Children often experience toxic stress because they have directly experienced violence, exploitation, abuse and/or neglect.[vii] Research has shown that children who experience one adverse child experience (ACE) become more likely to experience others. The effects of multiple ACEs are cumulative, meaning that as the number of ACEs increases so does the likelihood of negative outcomes in adulthood.[viii]

High levels of community violence can lead to toxic stress and cause harm to young children. Indeed, from the moment a child is born their experiences are influenced by two interrelated ecosystems. First, the individual experiences and relationships of the child form the basis of the child’s early development. This is the ‘microsystem.’ Social institutions – the ‘macro-system’ – are also formative. When social institutions such as schools, institutions of faith, and social settings for play and recreation are impacted by violence, it is little wonder that children, caregivers and families are personally and collectively suffering as a result.

The impacts of high rates of community-level violence are real and measurable. For instance, this violence is related to lower school attendance, higher rates of substance abuse, and increased feelings of insecurity and low self-esteem among children and adolescents. This holds true, even when controlling for other risk factors, such as poverty or racial disenfranchisement.[ix] Extended into adulthood, the direct and indirect consequences of violence against children worldwide are estimated to cost 7 trillion USD per year, or 8 percent of the global gross domestic product (GDP).[x]

A PET scan of a child’s brain developed normally compared to another child’s brain exposed to environmental stress.

Just as community violence is socially constructed, so too its prevention. Efforts are underway, the world over, to interrupt and cease outbursts and recurring violence within communities.

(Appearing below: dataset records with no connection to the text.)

(* ===== verification/CommitFinalizer.v ===== *)
(** Finalization of commits (consensus/core/src/commit_finalizer.rs): committed sub-dags are
    buffered until each of their transactions is finalized or rejected, and leave the buffer
    in the order of the commits.

    A transaction without reject votes is finalized once the leader of its commit is known to
    be certified; one with a quorum of reject votes is rejected; the others wait for a quorum
    of accept votes in later commits, and are rejected when a leader three rounds above commits
    first. *)

From stdpp Require Import base tactics numbers list gmap sorting strings relations.
From coqutil Require Import Datatypes.RecordSettersUsingExistingGetters.
From S2P Require Import Prelude.
From S2P Require Import Committee.
From S2P Require Import Block.
From S2P Require Import StakeAggregator.
From S2P Require Import Commit.
From S2P Require Import Store.
From S2P Require Import DagState.
From S2P Require Import DagInvariant.
From S2P Require Import BaseCommitter.
From S2P Require Import CommitSafety.
From S2P Require Import TransactionCertifier.

Open Scope N_scope.

Definition INDIRECT_REJECT_DEPTH : N := 3.

(** * Data *)

Record CommitState := mkCommitState {
  cst_commit : CommittedSubDag;
  pending_blocks : gmap BlockRef N;
  pending_transactions : gmap BlockRef (gset N);
  rejected_transactions : gmap BlockRef (gset N);
}.

Record BlockState := mkBlockState {
  bst_block : VerifiedBlock;
  bst_children : gset BlockRef;
  bst_reject_votes : gmap BlockRef (gset N);
  bst_origin_descendants : list BlockRef;
}.

Record CommitFinalizer := mkCommitFinalizer {
  cf_context : Context;
  last_processed_commit : option N;
  pending_commits : list CommitState;
  cf_blocks : gmap BlockRef BlockState;
}.
(* ===== verification/FinalizerSafety.v ===== *)
(** Agreement and progress of finalization (consensus/core/src/commit_finalizer.rs with
    transaction_certifier.rs): every node that processes the common sequence of commits
    outputs each of them, in order and within three leader rounds, and any two nodes agree on
    the transactions they reject.

    The sequence of commits is the one the linearizer produces from the start of the epoch
    ([run_facts] of Linearizer.v). A node adds blocks to its certifier and processes commits in
    any interleaving. *)

From stdpp Require Import base tactics numbers list gmap sorting strings relations.
From coqutil Require Import Datatypes.RecordSettersUsingExistingGetters.
From S2P Require Import Prelude.
From S2P Require Import Committee.
From S2P Require Import Block.
From S2P Require Import StakeAggregator.
From S2P Require Import Commit.
From S2P Require Import Store.
From S2P Require Import DagState.
From S2P Require Import DagInvariant.
From S2P Require Import BaseCommitter.
From S2P Require Import CommitSafety.
From S2P Require Import UniversalCommitter.
From S2P Require Import Linearizer.
From S2P Require Import TransactionCertifier.
From S2P Require Import CommitFinalizer.

Open Scope N_scope.

(** * The sequence of commits *)

Definition leader_rounds (sds : list CommittedSubDag) : list N := (λ sd, br_round (sd_leader sd)) <$> sds.

(** The leader round of a commit, and the garbage collection round it was made with. *)
Definition round_at (sds : list CommittedSubDag) (k : nat) : N := default 0 (leader_rounds sds !! k).
Definition gc_at (depth : N) (sds : list CommittedSubDag) (k : nat) : N :=
  default 0 ((0 :: leader_rounds sds) !! k) - depth.

Definition in_commit (sds : list CommittedSubDag) (k : nat) (b : VerifiedBlock) : Prop :=
  ∃ sd, sds !! k = Some sd ∧ b ∈ sd_blocks sd.

(** What the linearizer guarantees of a sequence of commits. *)
Record seq_ok (depth : N) (G : universe) (sds : list CommittedSubDag) : Prop := {
  sq_index : ∀ k sd, sds !! k = Some sd → cr_index (sd_commit_ref sd) = N.of_nat k + 1;
  sq_rounds : ∀ j k, (j < k < length sds)%nat → round_at sds j < round_at sds k;
  sq_leader : ∀ k sd, sds !! k = Some sd → ∃ L, L ∈ sd_blocks sd ∧ reference L = sd_leader sd;
  sq_blocks : ∀ k b, in_commit sds k b → block_in G b ∧ gc_at depth sds k < vb_round b;
  sq_history : ∀ k sd b, sds !! k = Some sd → b ∈ sd_blocks sd → rtc (parent G) (sd_leader sd) (reference b);
  sq_nodup : NoDup (refs (sds ≫= sd_blocks));
  sq_closed : ∀ k b a, in_commit sds k b → a ∈ vb_ancestors b → gc_at depth sds k < br_round a →
    ∃ j b', (j ≤ k)%nat ∧ in_commit sds j b' ∧ reference b' = a;
  sq_clean : ∀ k sd, sds !! k = Some sd → sd_rejected_transactions_by_block sd = ∅;
}.

Lemma in_commit_cons sd sds k b :
  in_commit (sd :: sds) k b ↔ match k with O => b ∈ sd_blocks sd | S k => in_commit sds k b end.
Proof. unfold in_commit. destruct k; simpl; naive_solver. Qed.
(* ===== verification/ProposedBlock.v ===== *)
(** The block that the core proposes: it passes the verifier of every validator of the epoch,
    the core accepts it, and the universe of blocks extended with it keeps what the agreement
    theorems assume of honest validators. *)

From stdpp Require Import base tactics numbers list gmap sorting strings.
From coqutil Require Import Datatypes.RecordSettersUsingExistingGetters.
From S2P Require Import Prelude.
From S2P Require Import Committee.
From S2P Require Import Block.
From S2P Require Import StakeAggregator.
From S2P Require Import ThresholdClock.
From S2P Require Import Commit.
From S2P Require Import Store.
From S2P Require Import DagState.
From S2P Require Import DagInvariant.
From S2P Require Import LeaderSchedule.
From S2P Require Import BaseCommitter.
From S2P Require Import CommitSafety.
From S2P Require Import UniversalCommitter.
From S2P Require Import Linearizer.
From S2P Require Import BlockVerifier.
From S2P Require Import BlockManager.
From S2P Require Import TransactionConsumer.
From S2P Require Import CommitObserver.
From S2P Require Import QuorumScan.
From S2P Require Import RoundTracker.
From S2P Require Import Ancestor.
From S2P Require Import TransactionCertifier.
From S2P Require Import Core.
From S2P Require Import ProposalState.
From S2P Require Import Proposal.
From S2P Require Import CommitFinalizer.
From S2P Require Import FinalizerSafety.
From S2P Require Import Growth.
From S2P Require Import CoreInvariant.

Open Scope N_scope.
Lemma recommitted_linked d d' r :
  recommitted d d' → is_linked (ds_recent_blocks d') r ↔ is_linked (ds_recent_blocks d) r.
Proof.
  intros [_ Hi]. specialize (Hi r). unfold is_linked.
  destruct (ds_recent_blocks d !! r) as [i|], (ds_recent_blocks d' !! r) as [i'|]; simplify_eq/=; [|done].
  destruct i, i'; unfold linked_info in Hi; naive_solver.
Qed.

(** Linearizing only marks cached blocks. *)
Record remarked d d' : Prop := {
  rm_eq : d' = d <| ds_recent_blocks := ds_recent_blocks d' |>;
  rm_info : ∀ r, linked_info <$> ds_recent_blocks d' !! r = linked_info <$> ds_recent_blocks d !! r;
}.

Lemma remarked_refl d : remarked d d.
Proof. split; [by destruct d|done]. Qed.

Lemma remarked_trans d1 d2 d3 : remarked d1 d2 → remarked d2 d3 → remarked d1 d3.
Proof.
  intros [E1 I1] [E2 I2]. split; [rewrite E2, E1; by destruct d3|]. intros r. by rewrite I2, I1.
Qed.

Lemma remarked_recommitted d d' : remarked d d' → recommitted d d'.
Proof. intros [E I]. split; [rewrite E; by destruct d|done]. Qed.

Lemma set_committed_frame d r d' fresh : set_committed d r = Ret (d', fresh) → remarked d d'.
Proof.
  unfold set_committed. intros (i & Hi & Hr)%bind_Ret.
  assert (ds_recent_blocks d !! r = Some i) as Hlk by (destruct (ds_recent_blocks d !! r); simplify_eq/=; done).
  destruct (bi_committed i); injection Hr as <- _; [apply remarked_refl|].
  split; [by destruct d|]. intros r'. simpl.
  destruct (decide (r' = r)) as [-> |]; [by rewrite lookup_insert_eq, Hlk|by rewrite lookup_insert_ne].
Qed.

Lemma linearize_loop_frame fuel g d buffer acc d' out :
  linearize_loop fuel g d buffer acc = Ret (d', out) → remarked d d'.
Proof.
  revert d buffer acc. induction fuel as [|fuel IH]; intros d [|x buffer] acc Hl; cbn [linearize_loop] in Hl;
    try done; try (injection Hl as <- _; apply remarked_refl).
  apply bind_Ret in Hl as (refs & _ & Hl). apply bind_Ret in Hl as (found & _ & Hl).
  apply bind_Ret in Hl as (ancestors & _ & Hl). apply bind_Ret in Hl as ([d1 buffer1] & Hpush & Hl).
  eapply remarked_trans; [|by eapply IH].
  apply (foldM_inv (λ acc, remarked d acc.1)) in Hpush; [done|apply remarked_refl|].
  intros [d2 b2] a [d3 b3] _ Hd2 Hp. apply bind_Ret in Hp as ([d4 fresh] & Hs & Hp).
  apply bind_Ret in Hp as (? & _ & Hp). injection Hp as <- <-.
  eapply remarked_trans; [exact Hd2|]. exact (set_committed_frame _ _ _ _ Hs).
Qed.

Lemma collect_frame `{Crypto} `{CommitCodec} ctx d L d' sd tc :
  collect_sub_dag_and_commit ctx d L = Ret (d', sd, tc) → remarked d d' ∧ sd_commit_ref sd = tc_reference tc.
Proof.
  unfold collect_sub_dag_and_commit. intros Hc. apply bind_Ret in Hc as ([d5 blocks] & Hlin & Hc).
  apply bind_Ret in Hc as (? & _ & Hc). apply bind_Ret in Hc as (? & _ & Hc). injection Hc as <- <- <-. split; [|done].
  unfold linearize_sub_dag in Hlin. apply bind_Ret in Hlin as ([d6 fresh] & Hset & Hlin).
  apply bind_Ret in Hlin as (? & _ & Hlin). apply bind_Ret in Hlin as ([d7 out] & Hloop & Hlin).
  apply bind_Ret in Hlin as (? & _ & Hlin). injection Hlin as <- _.
  eapply remarked_trans; [exact (set_committed_frame _ _ _ _ Hset)|by eapply linearize_loop_frame].
Qed.

Lemma add_commit_frame d tc d' : add_commit d tc = Ret d' → recommitted d d'.
Proof.
  unfold add_commit. intros Ha. destruct (ds_last_commit d) as [l|]; [destruct (tc_index tc <=? tc_index l)|].
  - injection Ha as <-. apply recommitted_refl.
  - apply bind_Ret in Ha as (? & _ & Ha). apply bind_Ret in Ha as (? & _ & Ha).
    apply bind_Ret in Ha as (? & _ & Ha). apply bind_Ret in Ha as (? & _ & Ha). injection Ha as <-. by split; [destruct d|].
  - apply bind_Ret in Ha as (? & _ & Ha).
    apply bind_Ret in Ha as (? & _ & Ha). apply bind_Ret in Ha as (? & _ & Ha). injection Ha as <-. by split; [destruct d|].
Qed.

(** The only new votes of the validator are for what it commits. *)
Lemma add_commit_votes d tc d' v :
  add_commit d tc = Ret d' → v ∈ ds_pending_commit_votes d' → v ∈ ds_pending_commit_votes d ∨ v = tc_reference tc.
Proof.
  unfold add_commit. intros Ha Hv. destruct (ds_last_commit d) as [l|]; [destruct (tc_index tc <=? tc_index l)|];
    repeat (apply bind_Ret in Ha as (? & _ & Ha)); injection Ha as <-; cbn in Hv; [by left|..].
  all: apply elem_of_app in Hv as [Hv|Hv%list_elem_of_singleton]; auto.
Qed.

Lemma handle_commit_frame `{Crypto} `{CommitCodec} ctx d leaders d' sds :
  handle_commit ctx d leaders = Ret (d', sds) →
  recommitted d d' ∧ ∀ v, v ∈ ds_pending_commit_votes d' → v ∈ ds_pending_commit_votes d ∨ v ∈ sd_commit_ref <$> sds.
Proof.
  intros Hh. apply (foldM_inv (λ acc, recommitted d acc.1 ∧
    ∀ v, v ∈ ds_pending_commit_votes acc.1 → v ∈ ds_pending_commit_votes d ∨ v ∈ sd_commit_ref <$> acc.2)) in Hh;
    [done|split; [apply recommitted_refl|by left]|].
  intros [d1 sds1] L [d2 sds2] _ [Hd1 Hv1] Hl. unfold handle_leader in Hl. cbn in Hd1, Hv1 |- *.
  apply bind_Ret in Hl as ([[d3 sd] tc] & Hc & Hl). apply bind_Ret in Hl as (? & _ & Hl).
  apply bind_Ret in Hl as (d4 & Ha & Hl). injection Hl as <- <-. destruct (collect_frame _ _ _ _ _ _ Hc) as [Hm Href]. split.
  - eapply recommitted_trans; [exact Hd1|]. eapply recommitted_trans; [by apply remarked_recommitted|by eapply add_commit_frame].
  - intros v Hv. rewrite fmap_app, elem_of_app. destruct (add_commit_votes _ _ _ _ Ha Hv) as [Hv3| ->].
    + rewrite (rm_eq _ _ Hm) in Hv3. destruct (Hv1 v Hv3); auto.
    + right. right. rewrite <- Href. csimpl. left.
Qed.
End Recommitted.

(** * The core after a commit *)

Section CoreFrames.
Context {S : Type} `{StoreSpec S} `{LeaderRng} `{Crypto}.
Context (ctx : Context) (byz : gset N) (G : universe).
Let c := committee ctx.
Context (HG : bft c byz G).

Lemma log_gc_mono log log' : log_round log ≤ log_round log' → log_gc ctx log ≤ log_gc ctx log'.
Proof. unfold log_gc. lia. Qed.

Lemma node_last (d : DagState S) log : node_ok ctx G d log → last_commit_round d = log_round log.
Proof. intros Hd. unfold last_commit_round, log_round. by rewrite (no_last ctx G d log Hd). Qed.

(** The leaders a node commits are cached, hence not above its clock. *)
Lemma leader_below_clock (d : DagState S) log L :
  node_ok ctx G d log → clock_ok d → block_in (dag_lookup d) L → log_round log < vb_round L → vb_round L ≤ clock_of d.
Proof.
  intros Hn Hck HL Hr. rewrite <- (reference_round L). apply (ck_high d Hck).
  destruct (dag_lookup_cached d (reference L) L) as (i & Hi & _); [apply (no_view ctx G d log Hn)|done| |by exists i].
  rewrite (node_gc ctx G d log Hn), reference_round. unfold log_gc. lia.
Qed.

Lemma recommitted_clock (d d' : DagState S) log log' :
  node_ok ctx G d log → node_ok ctx G d' log' → clock_ok d → recommitted d d' →
  log_round log ≤ log_round log' → log_round log' ≤ clock_of d → clock_ok d'.
Proof.
  intros Hn Hn' Hck Hrc Hlo Hhi.
  assert (dag_gc_round d ≤ dag_gc_round d') as Hgc.
  { rewrite (node_gc ctx G d log Hn), (node_gc ctx G d' log' Hn'). by apply log_gc_mono. }
  apply (clock_ok_frame d d'); try done.
  - apply (no_view ctx G d log Hn).
  - by rewrite (rc_eq d d' Hrc).
  - by rewrite (rc_eq d d' Hrc).
  - intros r. by apply (recommitted_cached d d').
  - intros r Hr _. by apply (recommitted_cached d d').
  - by rewrite (node_last d log Hn), (node_last d' log' Hn').
  - by rewrite (node_last d' log' Hn').
  - intros a e He. rewrite (rc_eq d d' Hrc) in He. pose proof (ck_evicted d Hck a e He). lia.
Qed.

Lemma core_ok_commit log log' core d' :
  core_ok ctx G log core → recommitted (dag_state core) d' → node_ok ctx G d' log' →
  (∀ r, dag_lookup d' r = dag_lookup (dag_state core) r) →
  log_round log ≤ log_round log' → log_round log' ≤ clock_of (dag_state core) →
  core_ok ctx G log' (core <| dag_state := d' |>).
Proof.
  intros [Hbase Hfast Hinc] Hrc Hn' Hlk Hlo Hhi.
  pose proof (ok_node ctx G log core Hbase) as Hn.
  assert (dag_gc_round (dag_state core) ≤ dag_gc_round d') as Hgc.
  { rewrite (node_gc ctx G _ log Hn), (node_gc ctx G d' log' Hn'). by apply log_gc_mono. }
  assert (ds_context d' = ds_context (dag_state core)) as Hctx by by rewrite (rc_eq _ _ Hrc).
  assert (ds_genesis d' = ds_genesis (dag_state core)) as Hgen by by rewrite (rc_eq _ _ Hrc).
  assert (links_follow (dag_state core) d') as Hfollow by (intros r _; by apply recommitted_linked).
  split.
  - destruct Hbase as [? ? Hck Hg Hgb Hown ? ? ? ? ? Hm]. split; try done.
    + by apply (recommitted_clock (dag_state core) d' log log').
    + by apply (genesis_ok_frame (dag_state core)).
    + destruct Hgb as (blocks & ? & Hb). exists blocks. by rewrite <- Hgen in Hb.
    + intros b Hb Ha. unfold block_in. cbn. rewrite Hlk. by apply Hown.
    + apply (bm_inv_advance ctx G (block_manager core) (dag_state core)); try done.
      intros r. unfold known. cbn. by rewrite Hlk.
  - intros Hfp. destruct (Hfast Hfp) as (Hcl & Hol & added & outs & Hrun & Hgcr & Hadd & Hcov).
    split; [|split; [|exists added, outs; split; [done|split; [cbn; lia|split; [done|]]]]].
    + apply (links_closed_step (dag_state core)); try done; [apply (no_view ctx G _ log Hn)|apply (no_view ctx G _ log' Hn')|].
      intros r b. by rewrite Hlk.
    + apply (own_linked_step ctx byz G HG (dag_state core)); try done; [apply Hn|apply Hn'|apply (ok_own ctx G log core Hbase)].
    + intros r b. cbn. rewrite Hlk. intros Hb Hr. apply (Hcov r); [done|]. lia.
  - apply included_grows; try done; [apply (no_view ctx G _ log Hn)|apply (no_view ctx G _ log' Hn')|].
    intros r b. by rewrite Hlk.
Qed.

In 1992, the murder of seven-year-old Dantrell Davis in the Cabrini-Green public housing development of Chicago helped spark a three year truce between rivial gangs to help keep children out of their crossfire. In 2020, local leaders are working to revive the agreement in the wake of multiple shootings involving children in the neighborhood. Meanwhile, in San Pedro Sula, Honduras, community leaders have been trained to identify and mediate potentially lethal conflicts in the community in order to prevent violent occurrences, thus shielding children and families. Community-based ‘disruptors’ of violence are able to diffuse violent events before they happen. Coming from within communities, these disruptors are outreach workers of integrity and have earned the trust of those they serve among.

Support for responsive caregiving[xi], income supplement programmes, early learning interventions and a host of other efforts supplement violence disruption. Social justice advocacy, law reform, and the strengthening of education and vocational training programmes are also integral to success. Finally, social norm change is at the heart of community-based violence prevention. Experience and evidence are clear – social norm change is an ‘inside-out’ process. It is sustained by internal drivers and local champions.

Just as the effects of violence can last a lifetime, so too can the effects of peace.

_________________________________ 

Dr Susan Bissell is a human rights advocate working as a Visiting Scholar and Senior Fellow at the FXB Centre for Health & Human Rights, T.H. Chan School of Public Health of Harvard University. Prior to this appointment, her thirty-year career with the United Nations Children’s Fund (UNICEF) was centered on protecting the rights, safety, and security of children throughout the world. Dr. Bissell is a member of the Cure Violence Global Board of Directors.

Jule Voss is an undergraduate student studying Global Security and Justice at the University of Virginia and an intern with Cure Violence Global. She also serves as a member of the board of the NGO Action on Child, Early, and Forced Marriage where she has conducted research on child widows, gender-based violence, and unintended consequences of development and humanitarian programming. 

Mohammed Alshurafa is the MENA Program Officer at Cure Violence Global. He responsible for the creation, oversight, and implementation of programming activities in the region.